(* ===== verification/ConstFold.v ===== *)
(** * Constant folding

    [Optimizer] and [ConstantFoldingPass] (src/Optimizer.cpp, src/ConstantFoldingPass.cpp).
    A visitor works on the node that [current_transformed_node_] holds: it changes the node in
    place or replaces it; [visit_expr] and [visit_stmt] take what is there afterwards.  Here a
    visitor returns the node and whether it was replaced.  What overflows a signed integer or
    shifts by too much is undefined, as is a statement that is replaced by an expression. *)

From S2P Require Import Prelude Words State Ast Data.
From Stdlib Require Import SpecFloat.
Local Open Scope Z_scope.

(** ** Constants *)

Definition evaluate_integer_constant (e : Expression) : option Z :=
  match e with
  | NumberLiteral (Integer v) => Some v
  | BooleanLiteral b => Some (if b then -1 else 0)
  | _ => None
  end.

Definition evaluate_float_constant (e : Expression) : option spec_float :=
  match e with
  | NumberLiteral (Float v) => Some v
  | NumberLiteral (Integer v) => Some (double_of_Z v)
  | _ => None
  end.

Definition evaluate_boolean_constant (e : Expression) : option bool :=
  match e with
  | BooleanLiteral b => Some b
  | _ =>
      match evaluate_integer_constant e with
      | Some v => Some (negb (v =? 0))
      | None =>
          match evaluate_float_constant e with
          | Some v => Some (negb (SFeqb v (S754_zero false)))
          | None => None
          end
      end
  end.

Definition is_bcpl_true (e : Expression) : bool :=
  match evaluate_boolean_constant e with
  | Some b => b
  | None =>
      match evaluate_integer_constant e with
      | Some v => negb (v =? 0)
      | None =>
          match evaluate_float_constant e with
          | Some v => negb (SFeqb v (S754_zero false))
          | None => false
          end
      end
  end.

(** A result of type [int64_t], a shift to the left and to the right. *)
Definition int64 (z : Z) : outcome Z :=
  if (- 2 ^ 63 <=? z) && (z <? 2 ^ 63) then Done z else Undefined.
Definition shift_left (a b : Z) : outcome Z :=
  if (0 <=? b) && (b <? 64) && (0 <=? a) && (a * 2 ^ b <? 2 ^ 64) then Done (sext 64 (a * 2 ^ b))
  else Undefined.
Definition shift_right (a b : Z) : outcome Z :=
  if (0 <=? b) && (b <? 64) then Done (Z.shiftr a b) else Undefined.

Definition truth (b : bool) : Z := if b then -1 else 0.

(** [None]: not foldable. *)
Definition fold_integers (op : BinaryOperator) (a b : Z) : outcome (option Z) :=
  let foldable (r : outcome Z) := match r with Done v => Done (Some v) | Raised e => Raised e | Undefined => Undefined end in
  match op with
  | Add => foldable (int64 (a + b))
  | Subtract => foldable (int64 (a - b))
  | Multiply => foldable (int64 (a * b))
  | Divide => if b =? 0 then Done None else foldable (int64 (Z.quot a b))
  | Remainder => if b =? 0 then Done None else
                   match int64 (Z.quot a b) with Done _ => Done (Some (Z.rem a b)) | _ => Undefined end
  | LeftShift => foldable (shift_left a b)
  | RightShift => foldable (shift_right a b)
  | Equal | Equivalence => Done (Some (truth (a =? b)))
  | NotEqual | NotEquivalence => Done (Some (truth (negb (a =? b))))
  | Less => Done (Some (truth (a <? b)))
  | LessEqual => Done (Some (truth (a <=? b)))
  | Greater => Done (Some (truth (b <? a)))
  | GreaterEqual => Done (Some (truth (b <=? a)))
  | LogicalAnd => Done (Some (truth (negb (a =? 0) && negb (b =? 0))))
  | LogicalOr => Done (Some (truth (negb (a =? 0) || negb (b =? 0))))
  | BitwiseOr => Done (Some (Z.lor a b))
  | _ => Done None
  end.

Definition is_literal (e : Expression) (v : Z) : bool :=
  match evaluate_integer_constant e with Some w => w =? v | None => false end.

(** X + 0, 0 + X, X - 0, X * 1, 1 * X, X * 0, 0 * X, X / 1 and, for literals, X - X. *)
Definition simplify (op : BinaryOperator) (left right : Expression) : option Expression :=
  match op with
  | Add => if is_literal left 0 then Some right else if is_literal right 0 then Some left else None
  | Subtract =>
      if is_literal right 0 then Some left
      else match evaluate_integer_constant left, evaluate_integer_constant right with
           | Some a, Some b => if a =? b then Some (NumberLiteral (Integer 0)) else None
           | _, _ => None
           end
  | Multiply =>
      if is_literal left 1 then Some right
      else if is_literal right 1 then Some left
      else if is_literal left 0 || is_literal right 0 then Some (NumberLiteral (Integer 0)) else None
  | Divide => if is_literal right 1 then Some left else None
  | _ => None
  end.

Definition fold_floats (op : BinaryOperator) (a b : spec_float) : option number :=
  match op with
  | FloatAdd => Some (Float (SFadd 53 1024 a b))
  | FloatSubtract => Some (Float (SFsub 53 1024 a b))
  | FloatMultiply => Some (Float (SFmul 53 1024 a b))
  | FloatDivide => if SFeqb b (S754_zero false) then None else Some (Float (SFdiv 53 1024 a b))
  | FloatEqual => Some (Integer (truth (SFeqb a b)))
  | FloatNotEqual => Some (Integer (truth (negb (SFeqb a b))))
  | FloatLess => Some (Integer (truth (SFltb a b)))
  | FloatLessEqual => Some (Integer (truth (SFleb a b)))
  | FloatGreater => Some (Integer (truth (SFltb b a)))
  | FloatGreaterEqual => Some (Integer (truth (SFleb b a)))
  | _ => None
  end.

(** ** Visitors *)

(** [known_constants_] *)
Definition F (A : Type) : Type := ST (gmap string Z) A.

Definition st_outcome {A} (r : outcome A) : F A := fun s => (s, r).

(** A node and whether it is a new one. *)
Definition kept {A} (a : A) : F (A * bool) := mret (a, false).
Definition replaced {A} (a : A) : F (A * bool) := mret (a, true).

(** [visit_expr], [visit_stmt] *)
Definition taken_from {A} (m : F (A * bool)) : F A := p ← m; mret p.1.
Definition visit_option {A} (f : A -> F (A * bool)) (o : option A) : F (option A) :=
  match o with Some a => a ← taken_from (f a); mret (Some a) | None => mret None end.

Definition fold_BinaryOp (op : BinaryOperator) (left right : Expression) : F (Expression * bool) :=
  folded ← match evaluate_integer_constant left, evaluate_integer_constant right with
           | Some a, Some b => st_outcome (fold_integers op a b)
           | _, _ => mret None
           end;
  match folded with
  | Some v => replaced (NumberLiteral (Integer v))
  | None =>
      match simplify op left right with
      | Some e => replaced e
      | None =>
          match evaluate_float_constant left, evaluate_float_constant right with
          | Some a, Some b =>
              match fold_floats op a b with
              | Some n => replaced (NumberLiteral n)
              | None => kept (BinaryOp op left right)
              end
          | _, _ => kept (BinaryOp op left right)
          end
      end
  end.

Definition fold_UnaryOp (op : UnaryOperator) (operand : Expression) : F (Expression * bool) :=
  let floats :=
    match evaluate_float_constant operand, op with
    | Some v, Negate => replaced (NumberLiteral (Float (SFopp v)))
    | _, _ => kept (UnaryOp op operand)
    end in
  match evaluate_integer_constant operand, op with
  | Some v, Negate => r ← st_outcome (int64 (- v)); replaced (NumberLiteral (Integer r))
  | Some v, LogicalNot => replaced (NumberLiteral (Integer (truth (v =? 0))))
  | _, _ => floats
  end.

Section visitors.
Context (manifests : gmap string Z).

Definition fold_VariableAccess (name unique_name : string) : F (Expression * bool) :=
  known ← st_get (fun known_constants => known_constants !! name);
  match known with
  | Some v => replaced (NumberLiteral (Integer v))
  | None =>
      match manifests !! name with
      | Some v => replaced (NumberLiteral (Integer v))
      | None => kept (VariableAccess name unique_name)
      end
  end.

(** [x := e] makes [x] known or unknown; other assignments leave what is known. *)
Definition note_assignment (lhs rhs : list Expression) : F unit :=
  match lhs, rhs with
  | [VariableAccess name _], [NumberLiteral (Integer v)] => st_modify (insert name v)
  | [VariableAccess name _], [_] => st_modify (delete name)
  | _, _ => mret tt
  end.

Definition nop : Statement := CompoundStatement [].

(** A test whose condition is constant is replaced by the branch that is taken. *)
Definition fold_Conditional (visit_condition visit_true visit_false : F Expression) : F (Expression * bool) :=
  c ← visit_condition;
  match evaluate_boolean_constant c with
  | Some true => t ← visit_true; replaced t
  | Some false => f ← visit_false; replaced f
  | None => t ← visit_true; f ← visit_false; kept (ConditionalExpression c t f)
  end.

Definition fold_If (visit_condition : F Expression) (visit_then : F Statement) : F (Statement * bool) :=
  c ← visit_condition;
  match evaluate_boolean_constant c with
  | Some true => t ← visit_then; replaced t
  | Some false => replaced nop
  | None => t ← visit_then; kept (IfStatement c t)
  end.

Definition fold_Test (visit_condition : F Expression) (visit_then : F Statement)
    (visit_else : F (option Statement)) : F (Statement * bool) :=
  c ← visit_condition;
  match evaluate_boolean_constant c with
  | Some true => t ← visit_then; replaced t
  | Some false => e ← visit_else; replaced (match e with Some e => e | None => nop end)
  | None => t ← visit_then; e ← visit_else; kept (TestStatement c t e)
  end.

(** A loop whose condition always holds is kept. *)
Definition fold_While (visit_condition : F Expression) (visit_body : F Statement) : F (Statement * bool) :=
  c ← visit_condition;
  match evaluate_boolean_constant c with
  | Some false => replaced nop
  | _ => body ← visit_body; kept (WhileStatement c body)
  end.

Fixpoint accept_expr (e : Expression) : F (Expression * bool) :=
  let visit_expr e := taken_from (accept_expr e) in
  match e with
  | BinaryOp op l r => l ← visit_expr l; r ← visit_expr r; fold_BinaryOp op l r
  | UnaryOp op a => a ← visit_expr a; fold_UnaryOp op a
  | ConditionalExpression c t f => fold_Conditional (visit_expr c) (visit_expr t) (visit_expr f)
  | VariableAccess name unique_name => fold_VariableAccess name unique_name
  | VectorAccess v i => v ← visit_expr v; i ← visit_expr i; kept (VectorAccess v i)
  | CharIndirection v i => v ← visit_expr v; i ← visit_expr i; kept (CharIndirection v i)
  | FloatVectorIndirection v i =>
      v ← visit_expr v; i ← visit_expr i; kept (FloatVectorIndirection v i)
  | FunctionCall f args =>
      f ← visit_expr f; args ← st_map (fun e => taken_from (accept_expr e)) args; kept (FunctionCall f args)
  | SysCall name n args =>
      n ← visit_expr n; args ← st_map (fun e => taken_from (accept_expr e)) args; kept (SysCall name n args)
  | ValofExpression body => body ← taken_from (accept_stmt body); kept (ValofExpression body)
  | FloatValofExpression body => body ← taken_from (accept_stmt body); kept (FloatValofExpression body)
  | NumberLiteral _ | StringLiteral _ | CharLiteral _ | BooleanLiteral _ | ListExpression _ _
  | VecInitializerExpression _ | BitfieldAccessExpression _ _ _ | VecAllocationExpression _ _
  | FVecAllocationExpression _ _ | StringAllocationExpression _ | TableExpression _ _ => kept e
  end
with accept_stmt (s : Statement) : F (Statement * bool) :=
  let visit_expr e := taken_from (accept_expr e) in
  let visit_stmt s := taken_from (accept_stmt s) in
  match s with
  | IfStatement c t => fold_If (visit_expr c) (visit_stmt t)
  | TestStatement c t e => fold_Test (visit_expr c) (visit_stmt t) (visit_option accept_stmt e)
  | WhileStatement c body => fold_While (visit_expr c) (visit_stmt body)
  | UnlessStatement c t => c ← visit_expr c; t ← visit_stmt t; kept (UnlessStatement c t)
  | UntilStatement c body => c ← visit_expr c; body ← visit_stmt body; kept (UntilStatement c body)
  | RepeatStatement kind body c =>
      body ← visit_stmt body; c ← visit_option accept_expr c; kept (RepeatStatement kind body c)
  | ForStatement v u us ue a b st body =>
      a ← visit_expr a; b ← visit_expr b; st ← visit_option accept_expr st; body ← visit_stmt body;
      kept (ForStatement v u us ue a b st body)
  | SwitchonStatement e cases d =>
      e ← visit_expr e; cases ← st_map accept_case cases; d ← visit_option accept_stmt d;
      kept (SwitchonStatement e cases d)
  | AssignmentStatement lhs rhs =>
      rhs ← st_map (fun e => taken_from (accept_expr e)) rhs;
      note_assignment lhs rhs;;
      kept (AssignmentStatement lhs rhs)
  | LetDeclaration names l is_float =>
      l ← st_map (fun e => taken_from (accept_expr e)) l; kept (LetDeclaration names l is_float)
  | RoutineCallStatement f args =>
      f ← visit_expr f; args ← st_map (fun e => taken_from (accept_expr e)) args;
      kept (RoutineCallStatement f args)
  | GotoStatement e => e ← visit_expr e; kept (GotoStatement e)
  | FreeStatement e => e ← visit_expr e; kept (FreeStatement e)
  | StringStatement e => e ← visit_expr e; kept (StringStatement e)
  | CompoundStatement l =>
      l ← st_map (fun s => taken_from (accept_stmt s)) l; kept (CompoundStatement l)
  | BlockStatement ds l =>
      l ← st_map (fun s => taken_from (accept_stmt s)) l; kept (BlockStatement ds l)
  | ResultisStatement e =>
      p ← accept_expr e;
      if (p.2 : bool) then st_undefined else kept (ResultisStatement p.1)
  | ForEachStatement _ _ _ _ _ _ | CaseStatement _ | DefaultStatement _ | ReturnStatement
  | FinishStatement _ _ | BreakStatement | BrkStatement | LoopStatement | EndcaseStatement
  | LabelTargetStatement _ | ConditionalBranchStatement _ _ _ => kept s
  end
with accept_case (c : CaseClause) : F CaseClause :=
  match c with
  | mkCase e command resolved =>
      e ← taken_from (accept_expr e); command ← taken_from (accept_stmt command);
      mret (mkCase e command resolved)
  end.

Definition visit_expr (e : Expression) : F Expression := taken_from (accept_expr e).
Definition visit_stmt (s : Statement) : F Statement := taken_from (accept_stmt s).

(** A function starts without known constants. *)
Definition accept_decl (d : Declaration) : F Declaration :=
  match d with
  | FunctionDeclaration name parameters body =>
      st_modify (fun _ => ∅);; body ← visit_expr body; mret (FunctionDeclaration name parameters body)
  | RoutineDeclaration name parameters body =>
      st_modify (fun _ => ∅);; body ← visit_stmt body; mret (RoutineDeclaration name parameters body)
  | StaticDeclaration name e is_float => e ← visit_expr e; mret (StaticDeclaration name e is_float)
  | GlobalVariableDeclaration names l is_float =>
      l ← st_map visit_expr l; mret (GlobalVariableDeclaration names l is_float)
  | LabelDeclaration name command => command ← visit_stmt command; mret (LabelDeclaration name command)
  | ManifestDeclaration _ _ | GlobalDeclaration _ => mret d
  end.

Definition apply (p : Program) : F Program :=
  ds ← st_map accept_decl (declarations p);
  ss ← st_map visit_stmt (statements p);
  mret (mkProgram ds ss).
End visitors.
※ ※ ※
* [TASK DIRECTIONS] Scan the material above. Extract every line in which the word "mkCase" occurs.

* [ANSWER SPACE]
  | mkCase e command resolved =>
      mret (mkCase e command resolved)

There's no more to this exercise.